*** Opening of PROVIDED DATA ***
(** At [b1] the domain was registered, held by no transition, and [P] holds of its values. *)
Definition served_at (r : consistencyDomainRef) (b1 : B) (P : gmap gostring DomainEntry → Prop) : Prop :=
  ∃ a, at_head r b1 (Some a) ∧ registered a = true ∧ values a !! transitionLockKey009 = None ∧ P (values a).

Definition no_event (r : consistencyDomainRef) (e : event) : Prop := False.

Lemma follows_nothing b b' : follows no_event b b' → obeys b b'.
Proof. apply acts_mono. by intros r e [?|[]]. Qed.

Lemma quietly_get_ r key : quietly (get_ (B := B) r key).
Proof.
  unfold get_. apply quietly_bind; [apply quietly_lift|]. intros _. apply quietly_bind; [apply quietly_load|]. intros sn.
  apply quietly_bind; [apply quietly_lift|]. intros _. apply quietly_bind; [apply quietly_lock|]. intros l.
  apply quietly_bind; [apply quietly_lift|]. intros _. apply quietly_bind; [|intros [v|]; [apply quietly_ret|apply quietly_throw]].
  intros b x b' (s & E & <-)%fresh_inv. by destruct (lookup_sound r _ [] _ _ _ _ E).
Qed.
(* ===== verification/ListTheory.v ===== *)
(** * What listings show

    A cursor opens to exactly what was sealed in it; a page holds the entries
    after the last key of the page before; and the snapshot a cursor names is the
    one its listing began with. *)

From Stdlib Require Import ZArith Lia.
From S2P Require Import Prelude GoLib GoHash GoJSON GoTime Errors ObjectStore StateStore StateTheory DomainPage DomainPageTheory DomainTree TreeTheory TreeRead TreeEdit DomainPack DomainHead TransitionFormat DomainSession TreeStream DomainProvider DomainCatalog StateRoute DomainStore EngineTransition EngineState EngineList HeadTheory RecordTheory SessionLaws PackTheory SessionReader IteratorTheory StreamTheory StreamProps StoreLaws StoreRead StoreSpec StoreCommit StoreCatalog StoreMutate StoreList EngineSpec TransitionTheory EngineTheory.

Open Scope Z_scope.

(** A sealed text opens under its nonce to what was sealed. *)
Class AEADLaws `{AEAD} : Prop := {
  open_sealed nonce text data : length nonce = NonceSize → Open_ nonce (Seal nonce text data) data = Some text;
  seal_nonempty nonce text data : length nonce = NonceSize → Seal nonce text data ≠ [];
}.

Module ListTheory.
Import ObjectStore StorageFormat PageTheory DomainTree TreeTheory TreeRead TreeEdit TreeIterator TreeBuilder TreeMerge DomainPack DomainHead HeadTheory TransitionFormat DomainSession DomainProvider DomainCatalog DomainStore StateRoute RecordTheory EngineTransition EngineState EngineList SessionLaws PackTheory SessionReader StoreLaws StoreRead StoreSpec StoreCommit StoreMutate StoreList EngineSpec TransitionTheory EngineTheory.

(** ** Documents *)

Definition cursor_text (c : stateListCursor) : Prop :=
  0 ≤ Cursor_SchemaVersion c ≤ MaxInt64 ∧ ValidString (Cursor_Prefix c) = true ∧ 0 ≤ Cursor_Limit c ≤ MaxInt64 ∧
  ValidString (Cursor_Namespace c) = true ∧ u64_ok (Cursor_Revision c) ∧ ValidString (Cursor_Snapshot c) = true ∧
  ValidString (Cursor_After c) = true ∧ year_ok (Cursor_ExpiresAt c) = true.

Lemma read_cursor_app c rest : cursor_text c → read_cursor (json_cursor c ++ rest) = Some (c, rest).
Proof.
  intros (H1 & H2 & H3 & H4 & H5 & H6 & H7 & H8). unfold read_cursor, json_cursor. open_object.
  erewrite step_first; [|value_side|follows].
  do 5 (erewrite step_next; [|value_side|follows]).
  rewrite (step_omit _ _ _ _ _ (Cursor_Composite c)); [|omit_side|omit_side|follows|follows].
  do 2 (erewrite step_next; [|value_side|follows]).
  rewrite more_nil, step_close. by destruct c.
Qed.

#[export] Program Instance cursor_laws : DocumentLaws stateListCursor := {| document_ok := cursor_text |}.
Next Obligation. intros c (_ & _ & _ & _ & _ & _ & _ & Ht). cbn. by rewrite Ht. Qed.
Next Obligation. intros c Hc. apply whole_text. intros rest. by apply read_cursor_app. Qed.

Definition query_text (q : StateQuerySnapshot) : Prop :=
  0 ≤ Query_SchemaVersion q ≤ MaxInt64 ∧ ValidString (Query_Prefix q) = true ∧ ValidString (Query_DomainID q) = true ∧
  root_text (Query_Root q) ∧ year_ok (Query_ExpiresAt q) = true.

Lemma read_query_app q rest : query_text q → read_query (json_query q ++ rest) = Some (q, rest).
Proof.
  intros (H1 & H2 & H3 & H4 & H5). unfold read_query, json_query. open_object.
  erewrite step_first; [|value_side|follows].
  do 2 (erewrite step_next; [|value_side|follows]).
  erewrite step_next; [|intros rest' _; by apply read_root_app|follows].
  erewrite step_next; [|value_side|follows].
  rewrite more_nil, step_close. by destruct q.
Qed.

#[export] Program Instance query_laws : DocumentLaws StateQuerySnapshot := {| document_ok := query_text |}.
Next Obligation. intros q (_ & _ & _ & _ & Ht). cbn. by rewrite Ht. Qed.
Next Obligation. intros q Hq. apply whole_text. intros rest. by apply read_query_app. Qed.
(* ===== verification/EngineProps.v ===== *)
(** * What the engine's state store guarantees, and where it does not *)

From Stdlib Require Import ZArith Lia.
From S2P Require Import Prelude GoLib GoHash GoJSON GoTime Errors StateStore StateTheory ObjectStore ObjectTheory DomainPage DomainPageTheory DomainTree TreeTheory TreeRead TreeEdit DomainPack DomainHead TransitionFormat DomainSession TreeStream DomainProvider DomainCatalog StateRoute DomainStore EngineTransition EngineState EngineList HeadTheory RecordTheory SessionLaws PackTheory SessionReader StoreLaws StoreRead StoreSpec StoreCommit StoreCatalog StoreMutate StoreList EngineSpec TransitionTheory EngineTheory ListTheory.

Open Scope Z_scope.

Module EngineProps.
Import StorageFormat PageTheory DomainTree TreeTheory TreeRead TreeEdit DomainPack DomainHead TransitionFormat HeadTheory DomainSession DomainProvider DomainCatalog DomainStore StateRoute EngineTransition EngineState RecordTheory SessionLaws SessionReader StoreLaws StoreRead StoreSpec StoreCommit StoreMutate EngineSpec TransitionTheory EngineTheory.

(** ** Sizes *)

Lemma b64_encode_grows l : 4 * len l ≤ 3 * len (b64_encode l).
Proof.
  enough (∀ n l, (length l ≤ n)%nat → 4 * len l ≤ 3 * len (b64_encode l)) as Hn by by eapply Hn.
  clear l. induction n as [|n IH]; intros [|a [|b [|c l]]] Hl; cbn in Hl; try (unfold len; cbn; lia); try lia.
  specialize (IH l ltac:(lia)). unfold len in *. cbn [b64_encode length]. lia.
Qed.
Lemma keeps_flush : keeps (flushPack ctx reference packKey).
Proof.
  unfold flushPack. apply keeps_bind; [apply keeps_get|]. intros s. destruct (bool_decide _ || _ || _); [apply keeps_ret|].
  apply keeps_bind; [apply keeps_lift|]. intros body. apply keeps_bind; [apply keeps_lift|]. intros key.
  apply keeps_bind; [apply keeps_create|]. intros ?. apply keeps_bind; [apply keeps_lift|]. intros ?. by apply keeps_modify.
Qed.

Lemma keeps_child r : keeps (session_pageChild r).
Proof.
  unfold session_pageChild. apply keeps_bind; [apply keeps_get|]. intros s. apply keeps_bind; [|intros; apply keeps_ret].
  destruct (bool_decide _ && _ && _); [apply keeps_ret|]. destruct (bool_decide _ && _ && _ && _); [|apply keeps_ret].
  destruct (match packs s !! _ with Some pack => _ | None => None end); [|apply keeps_ret].
  apply keeps_bind; [apply keeps_lift|]. intros ?. apply keeps_ret.
Qed.

Lemma keeps_bindMutation seed : keeps (bindPackedMutation seed).
Proof.
  unfold bindPackedMutation. apply keeps_bind; [apply keeps_lift|]. intros ?. apply keeps_bind; [apply keeps_get|]. intros s.
  case_bool_decide; [apply keeps_lift|]. apply keeps_bind; [apply keeps_lift|]. intros ?. by apply keeps_modify.
Qed.

Lemma keeps_prepare now seed until : keeps (bindPreparedMutation now seed until).
Proof.
  unfold bindPreparedMutation. apply keeps_bind; [apply keeps_lift|]. intros ?. apply keeps_bind; [apply keeps_get|]. intros s.
  case_bool_decide; [apply keeps_lift|]. apply keeps_bind; [apply keeps_lift|]. intros ?.
  apply keeps_bind; [apply keeps_lift|]. intros ?. apply keeps_bind; [by apply keeps_modify|]. intros ?. by apply keeps_modify.
Qed.

Lemma cache_valid_keeps {A} (m : GoM (Session B) error A) s : keeps m → cache_valid s → cache_valid (snd (m s)).
Proof.
  intros Hm Hv. destruct (m s) as [x s'] eqn:E. destruct (Hm _ _ _ E) as [Ep Epd]. by eapply cache_valid_same; [|left|].
Qed.

Lemma ensure_valid d s x s' : session_ensurePackID reference d s = (x, s') → cache_valid s → cache_valid s'.
Proof.
  unfold session_ensurePackID. intros E Hv. apply gom_bind_inv in E as (y & s1 & E1 & E). apply mret_inv in E1 as [-> ->].
  case_bool_decide; [by apply mret_inv in E as [_ ->]|]. destruct (negb (packedWrites s)); [by apply mret_inv in E as [_ ->]|].
  apply gom_bind_inv in E as (u & s1 & E1 & E). apply lift_inv in E1 as [-> ->].
  case_bool_decide; cbn [guard_err] in E; [by destruct E as [_ ->]|].
  apply gom_bind_inv in E as (v & s2 & E2 & E). apply mret_inv in E2 as [-> ->]. apply mret_inv in E as [_ ->].
  by eapply cache_valid_same; [..|exact Hv]; [|right].
Qed.
(** C1: when lookup and validation pass and the GAM command fails, the
    handler returns at once: [success] is false, the message carries the
    command's error, [new_configuration_id] and [security_score_after] are
    null and [finding_resolved] is false; the store is unchanged and the
    only call made to the GAM service is the command itself (no extraction
    follows).  Nothing is assumed of [auto_rescan]. *)
Theorem command_failure_is_terminal request finding config args st :
  passes_lookup (st_db st) request finding config →
  passes_validation request args →
  gr_success (command_result env args st) = false →
  ∃ resp st',
    execute_remediation env request st = (Return resp, st') ∧
    success resp = false ∧
    message resp = "Remediation failed: " +:+
                   str_of_optional (gr_error (command_result env args st)) ∧
    gam_output resp = gr_error (command_result env args st) ∧
    new_configuration_id resp = None ∧
    security_score_after resp = None ∧
    finding_resolved resp = false ∧
    st_db st' = st_db st ∧
    st_trace st' = (st_trace st ++ [EvRunGam args])%list.
Proof.
  intros Hl Hv Hs.
  rewrite (execute_remediation_after_command _ _ _ _ _ Hl Hv).
  unfold run_gam. unfold command_result in *.
  destruct (run_gam_command env args (st_world st)) as [r w]. simpl in *.
  rewrite Hs. simpl. eexists _, _. split; [done|]. by repeat split.
Qed.
(** The body of the loop over the clients, for an open socket. *)
Definition turn (c : Client) (cache : Obj.t string) : Turn :=
  let t := {| t_client := c; t_response := []; t_cache := cache |} in
  let t := turn_stats t in
  let t := turn_mempool_blocks t in
  let t := turn_tomahawk t in
  let t := turn_track_mempool_tx t in
  let t := turn_track_address t in
  let t := turn_track_addresses t in
  let t := turn_track_scriptpubkeys t in
  let t := turn_track_asset t in
  let t := turn_track_tx t in
  let t := turn_track_mempool_block t in
  let t := turn_track_rbf t in
  turn_track_rbf_summary t.

End Turn.

(** *** The whole handler *)

(** A client after the event, and the frame it was sent, if any. *)
Definition Visit : Type := Client * option string.

Definition visit (run : Client -> Obj.t string -> Turn)
    (acc : Obj.t string * list Visit) (c : Client) : Obj.t string * list Visit :=
  if ready_open c then
    let t := run c (fst acc) in
    (t_cache t, snd acc ++ [(t_client t, frame_of t)])
  else (fst acc, snd acc ++ [(c, None)]).

(** [col] is what the collaborators answer once the projected blocks have
    been updated for the new mempool. *)
Definition handleMempoolChange (cfg : Config) (col : Collab) (chg : Change)
    (s : State) (clients : list Client) : State * list Visit :=
  let s := updateSocketDataFields (socketDataFields col) s in
  let responseCache := socketData s in
  let outspendCache := make_outspendCache clients (newTransactions chg) in
  let addressCache := makeAddressCache (newTransactions chg) in
  let removedAddressCache := makeAddressCache (deletedTransactions chg) in
  (s, snd (fold_left
             (visit (turn cfg col chg outspendCache addressCache removedAddressCache))
             clients (responseCache, []))).

End MempoolFanout.
(** ** The new-block fan-out: [handleNewBlock]

    From the removal of the mined transactions on; what precedes it in the
    source (accelerations, audit) writes to the repositories and to
    [block.extras], which are part of the block as it is serialized here. *)

Module BlockFanout.
Import Json Server Session Fanout.

(** The block, with the fields the handler reads. *)
Record Block := {
  block_value : json;       (* the object as it is serialized *)
  height : Z;
  id : string;
  timestamp : Z
}.

(** The arguments of [handleNewBlock]. *)
Record NewBlock := {
  block : Block;
  txIds : list string;
  block_txs : list Tx       (* the argument [transactions] *)
}.

(** [_memPool] once the mined transactions are deleted from it. *)
Definition mempool_after (col : Collab) (ev : NewBlock) : gmap string Tx :=
  fold_left (fun m txId => delete txId m) (txIds ev) (getMempool col).

Definition confirmedTxids (ev : NewBlock) : gset string :=
  fold_left (fun confirmed txId => confirmed ∪ {[ txId ]}) (txIds ev) ∅.

Definition socketDataFields (cfg : Config) (col : Collab) (ev : NewBlock)
    : Obj.t (option json) :=
  [ ("mempoolInfo", Some (getMempoolInfo col));
    ("blocks", Some (JArr (slice_last (INITIAL_BLOCKS_AMOUNT cfg)
                             (getBlocks col ++ [block_value (block ev)]))));
    ("mempool-blocks", Some (getMempoolBlocks col));
    ("loadingIndicators", Some (getLoadingIndicators col));
    ("da", da_if_known (getDifficultyAdjustment col));
    ("fees", Some (getRecommendedFee col)) ].

(** [tx.status = {confirmed: true, ...}]. The transactions are objects
    shared by all turns: once stamped, a transaction stays stamped. *)
Definition stamp (ev : NewBlock) (tx : Tx) : Tx :=
  {| txid := txid tx; vin := vin tx; vout := vout tx; position := position tx;
     acceleration := acceleration tx; cpfpDirty := cpfpDirty tx;
     ancestors := ancestors tx; bestDescendant := bestDescendant tx;
     descendants := descendants tx;
     effectiveFeePerVsize := effectiveFeePerVsize tx; sigops := sigops tx;
     adjustedVsize := adjustedVsize tx;
     status := Some {| confirmed := true; block_height := height (block ev);
                       block_hash := id (block ev);
                       block_time := timestamp (block ev) |} |}.

(** A turn of this fan-out also carries the txids of the transactions
    stamped so far. *)
Record BlockTurn := {
  bt : Turn;
  stamped : gset string
}.

Definition lift (g : Turn -> Turn) (b : BlockTurn) : BlockTurn :=
  {| bt := g (bt b); stamped := stamped b |}.

(** A transaction as the turn sees it. *)
Definition seen (ev : NewBlock) (marks : gset string) (tx : Tx) : Tx :=
  if bool_decide (txid tx ∈ marks) then stamp ev tx else tx.

(** Stamp the found transactions and serialize them under
    [block-transactions]. *)
Definition put_stamped (col : Collab) (ev : NewBlock) (found : list Tx)
    (b : BlockTurn) : BlockTurn :=
  {| bt := put "block-transactions"
             (Some (stringify_txs col (map (stamp ev) found))) (bt b);
     stamped := fold_left (fun marks tx => marks ∪ {[ txid tx ]}) found (stamped b) |}.

Section Turn.
Variable cfg : Config.
Variable col : Collab.
Variable ev : NewBlock.
Variable addressCache : Obj.t (list Tx).

Definition turn_blocks (t : Turn) : Turn :=
  if want_blocks (t_client t)
  then put_cached "block" "block" (block_value (block ev)) t else t.

Definition turn_stats (t : Turn) : Turn :=
  if want_stats (t_client t) then
    let t := put_cached "mempoolInfo" "mempoolInfo" (getMempoolInfo col) t in
    let t := put_cached "vBytesPerSecond" "vBytesPerSecond" (getVBytesPerSecond col) t in
    let t := put_cached "fees" "fees" (getRecommendedFee col) t in
    match da_if_known (getDifficultyAdjustment col) with
    | Some da => put_cached "da" "da" da t
    | None => t
    end
  else t.

Definition turn_mempool_blocks (t : Turn) : Turn :=
  if truthy (getMempoolBlocks col) && want_mempool_blocks (t_client t)
  then put_cached "mempool-blocks" "mempool-blocks" (getMempoolBlocks col) t
  else t.

Definition turn_tomahawk (t : Turn) : Turn :=
  if want_tomahawk (t_client t)
  then put_cached "tomahawk" "tomahawk" (getHealthStatus col) t
  else t.

Definition turn_track_tx (t : Turn) : Turn :=
  if truthy_str (track_tx (t_client t)) then
    let trackTxid := default "" (track_tx (t_client t)) in
    if bool_decide (trackTxid ∈ confirmedTxids ev) then
      put "txConfirmed" (Some (stringify (JStr trackTxid))) t
    else
      match mempool_after col ev !! trackTxid with
      | Some mempoolTx =>
          match position mempoolTx with
          | Some p =>
              put "txPosition"
                (Some (stringify (JObj [("txid", JStr trackTxid);
                                        ("position", position_data mempoolTx p)]))) t
          | None => t
          end
      | None => t
      end
  else t.

Definition turn_track_address (b : BlockTurn) : BlockTurn :=
  if truthy_str (track_address (t_client (bt b))) then
    let foundTransactions :=
      cached_txs addressCache (default "" (track_address (t_client (bt b)))) in
    if 0 <? length foundTransactions
    then put_stamped col ev foundTransactions b else b
  else b.

(** The entry of one tracked address or script, if the block has
    transactions for it. *)
Definition add_entry (marks : gset string) (name key : string)
    (m : Obj.t AddressTransactions) : Obj.t AddressTransactions :=
  let fullTransactions := map (seen ev marks) (cached_txs addressCache key) in
  if 0 <? length fullTransactions then
    Obj.set name {| at_mempool := []; at_confirmed := fullTransactions;
                    at_removed := [] |} m
  else m.

Definition turn_track_addresses (b : BlockTurn) : BlockTurn :=
  match track_addresses (t_client (bt b)) with
  | Some tracked =>
      let addressMap :=
        fold_left (fun m entry => add_entry (stamped b) (fst entry) (snd entry) m)
          (Obj.enumerate tracked) [] in
      if 0 <? length (Obj.keys addressMap)
      then lift (put "multi-address-transactions"
                   (Some (stringify_map (stringify_address_transactions col)
                            addressMap))) b
      else b
  | None => b
  end.

Definition turn_track_scriptpubkeys (b : BlockTurn) : BlockTurn :=
  match track_scriptpubkeys (t_client (bt b)) with
  | Some spks =>
      let spkMap :=
        fold_left (fun m spk => add_entry (stamped b) spk spk m) spks [] in
      if 0 <? length (Obj.keys spkMap)
      then lift (put "multi-scriptpubkey-transactions"
                   (Some (stringify_map (stringify_address_transactions col)
                            spkMap))) b
      else b
  | None => b
  end.

Definition turn_track_asset (b : BlockTurn) : BlockTurn :=
  if truthy_str (track_asset (t_client (bt b))) then
    let foundTransactions :=
      List.filter (touches_asset col (default "" (track_asset (t_client (bt b)))))
        (block_txs ev) in
    if 0 <? length foundTransactions
    then put_stamped col ev foundTransactions b else b
  else b.
Lemma substring_of_substring_at (s : string) :
  forall n m i k : nat,
    (i + k <= m)%nat ->
    substring i k (substring n m s) = substring (n + i) k s.
Proof.
  induction s as [|c s IH]; intros n m i k Hk.
  - destruct n, m, i, k; reflexivity.
  - destruct n as [|n]; [|cbn [substring Nat.add]; apply IH; exact Hk].
    destruct m as [|m].
    + assert (i = 0%nat) by lia. assert (k = 0%nat) by lia. subst. reflexivity.
    + destruct i as [|i].
      * destruct k as [|k]; [reflexivity|]. cbn [substring Nat.add]. f_equal.
        apply (IH 0%nat m 0%nat k). lia.
      * cbn [substring Nat.add]. apply (IH 0%nat m i k). lia.
Qed.

Lemma py_slice_as_substring (s : string) (lo hi : Z) :
  0 <= lo <= hi ->
  py_slice s lo hi
  = substring (Z.to_nat (Z.min lo (len s)))
      (Z.to_nat (Z.min hi (len s) - Z.min lo (len s))) s.
Proof.
  intros H. unfold py_slice, clamp_index.
  destruct (Z.ltb_spec lo 0), (Z.ltb_spec hi 0); try lia. reflexivity.
Qed.
(** * SimpleConnectivityTester: the probe and the connectivity-run engine

    A shallow embedding of [connectivity-tester.py]:
    - [_connect_to_host], the TCP probe, over a small state-and-exception
      monad whose state is the table of open socket descriptors;
    - [ConnectivityRun], the global [runs] dictionary,
      [start_connectivity_check], [stop_running_tests] and [run_task_async]
      with its worker thread [scan_worker], as a labelled transition system
      over the Tk timer queue, the worker threads and the run objects.

    The Python socket library and the Tk event loop are not part of the
    repository; the parts of their documented behaviour the program relies
    on are modelled in the modules [PySocket] and in the timer queue of
    module [Engine], and are marked as such. *)

From Stdlib Require Import ZArith String Ascii List Bool Lia DecimalString.
From stdpp Require Import base option list gmap strings.

Import ListNotations.
Local Open Scope string_scope.
Local Open Scope Z_scope.

(** ** Python values used by the program *)

(** [str(n)] for a Python integer. *)
Definition str_of_int (n : Z) : string := NilZero.string_of_int (Z.to_int n).

(** Truthiness of an optional string: [None] and [""] are falsy. *)
Definition truthy (s : option string) : bool :=
  match s with
  | None => false
  | Some "" => false
  | Some _ => true
  end.

(** The exceptions the probe distinguishes.  [socket.timeout] and
    [ConnectionRefusedError] have a handler of their own; every other
    [Exception] is caught by the last handler, which only uses [str(exc)]. *)
Inductive exn : Type :=
  | SocketTimeout
  | ConnectionRefusedError
  | OtherException (msg : string).

(** ** The socket library, as far as the probe uses it *)

Module PySocket.

(** What the operating system does with a C-level [connect()] on a
    socket with a timeout. *)
Inductive connect_outcome : Type :=
  | Established
  | Refused                          (* RST from a closed port: ECONNREFUSED *)
  | DeadlineExceeded                 (* nothing came back within the timeout *)
  | CError (errno : positive)        (* any other errno of connect() *)
  | ResolveFailed (msg : string).    (* the host name does not resolve *)

Definition ECONNREFUSED : Z := 111.
Definition EWOULDBLOCK : Z := 11.
(** * Top-1k Clash SQL database: deck hashing, dedup, classification, aggregation

    A shallow embedding of the snapshot pipeline of
    [scripts/etl_snapshot_top20.py], [src/clashdb/hash_utils.py],
    [src/analysist/deck_type.py] and [src/analysist/battle_filters.py].

    Conventions of the embedding.
    - A Python [str] is a [string]; the characters the pipeline handles
      (player tags, card names, timestamps) are ASCII, and the string
      operations below are the ASCII fragment of Python's.
    - A JSON document of the game API is a record whose fields are [option]s:
      [None] is a missing key or a JSON null, so that [d.get(k) or default]
      is written out with the truthiness of the value. Where the source reads
      a field with [d.get(k, default)], which tells a missing key from a
      null, the field is a [Field].
    - Integers are [Z]; elixir costs, which Python holds as int or float, are
      rationals [Q].
    - A [dict] / [defaultdict] is a [gmap]; a [set] is a [gset]. *)

From Stdlib Require Import ZArith QArith Ascii String DecimalString List Permutation Sorted Lia.
From Stdlib Require Import DecimalPos DecimalZ.
From stdpp Require Import gmap strings list fin_maps sorting.

Local Open Scope Z_scope.

(* ===================================================================== *)
(** * Python built-ins used by the pipeline *)
(* ===================================================================== *)

Module Py.

(** [str.isspace] on one ASCII character: TAB, LF, VT, FF, CR, the four
    separators FS GS RS US, and the space. *)
Definition isspace (a : ascii) : bool :=
  let n := N_of_ascii a in
  ((9 <=? n)%N && (n <=? 13)%N) || ((28 <=? n)%N && (n <=? 32)%N).

Fixpoint lstrip (s : string) : string :=
  match s with
  | EmptyString => EmptyString
  | String a s' => if isspace a then lstrip s' else s
  end.

Fixpoint rstrip (s : string) : string :=
  match s with
  | EmptyString => EmptyString
  | String a s' =>
      match rstrip s' with
      | EmptyString => if isspace a then EmptyString else String a EmptyString
      | r => String a r
      end
  end.

(** [s.strip()] *)
Definition strip (s : string) : string := rstrip (lstrip s).

Definition upper_char (a : ascii) : ascii :=
  let n := N_of_ascii a in
  if ((97 <=? n)%N && (n <=? 122)%N)%bool then ascii_of_N (n - 32) else a.

(** [s.upper()] *)
Fixpoint upper (s : string) : string :=
  match s with
  | EmptyString => EmptyString
  | String a s' => String (upper_char a) (upper s')
  end.

(** [s.startswith(c)] for a one-character prefix. *)
Definition startswith (s : string) (c : ascii) : bool :=
  match s with
  | String a _ => if ascii_dec a c then true else false
  | EmptyString => false
  end.

(** [str(n)] for an integer. *)
Definition str_of_int (n : Z) : string := NilZero.string_of_int (Z.to_int n).

(** Truthiness of a string and of an integer. *)
Definition truthy_str (s : string) : bool :=
  match s with EmptyString => false | _ => true end.
Definition truthy_int (n : Z) : bool := negb (n =? 0).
*** Close of PROVIDED DATA ***
• **EXERCISE DETAILS**:
In the entries above, find the line with "(** ** Documents *)" and the line with "Next Obligation. intros c (_", then set down exactly those two and every line between them, nothing else.

• **OUTPUT FOR THIS TASK**:
(** ** Documents *)

Definition cursor_text (c : stateListCursor) : Prop :=
  0 ≤ Cursor_SchemaVersion c ≤ MaxInt64 ∧ ValidString (Cursor_Prefix c) = true ∧ 0 ≤ Cursor_Limit c ≤ MaxInt64 ∧
  ValidString (Cursor_Namespace c) = true ∧ u64_ok (Cursor_Revision c) ∧ ValidString (Cursor_Snapshot c) = true ∧
  ValidString (Cursor_After c) = true ∧ year_ok (Cursor_ExpiresAt c) = true.

Lemma read_cursor_app c rest : cursor_text c → read_cursor (json_cursor c ++ rest) = Some (c, rest).
Proof.
  intros (H1 & H2 & H3 & H4 & H5 & H6 & H7 & H8). unfold read_cursor, json_cursor. open_object.
  erewrite step_first; [|value_side|follows].
  do 5 (erewrite step_next; [|value_side|follows]).
  rewrite (step_omit _ _ _ _ _ (Cursor_Composite c)); [|omit_side|omit_side|follows|follows].
  do 2 (erewrite step_next; [|value_side|follows]).
  rewrite more_nil, step_close. by destruct c.
Qed.

#[export] Program Instance cursor_laws : DocumentLaws stateListCursor := {| document_ok := cursor_text |}.
Next Obligation. intros c (_ & _ & _ & _ & _ & _ & _ & Ht). cbn. by rewrite Ht. Qed.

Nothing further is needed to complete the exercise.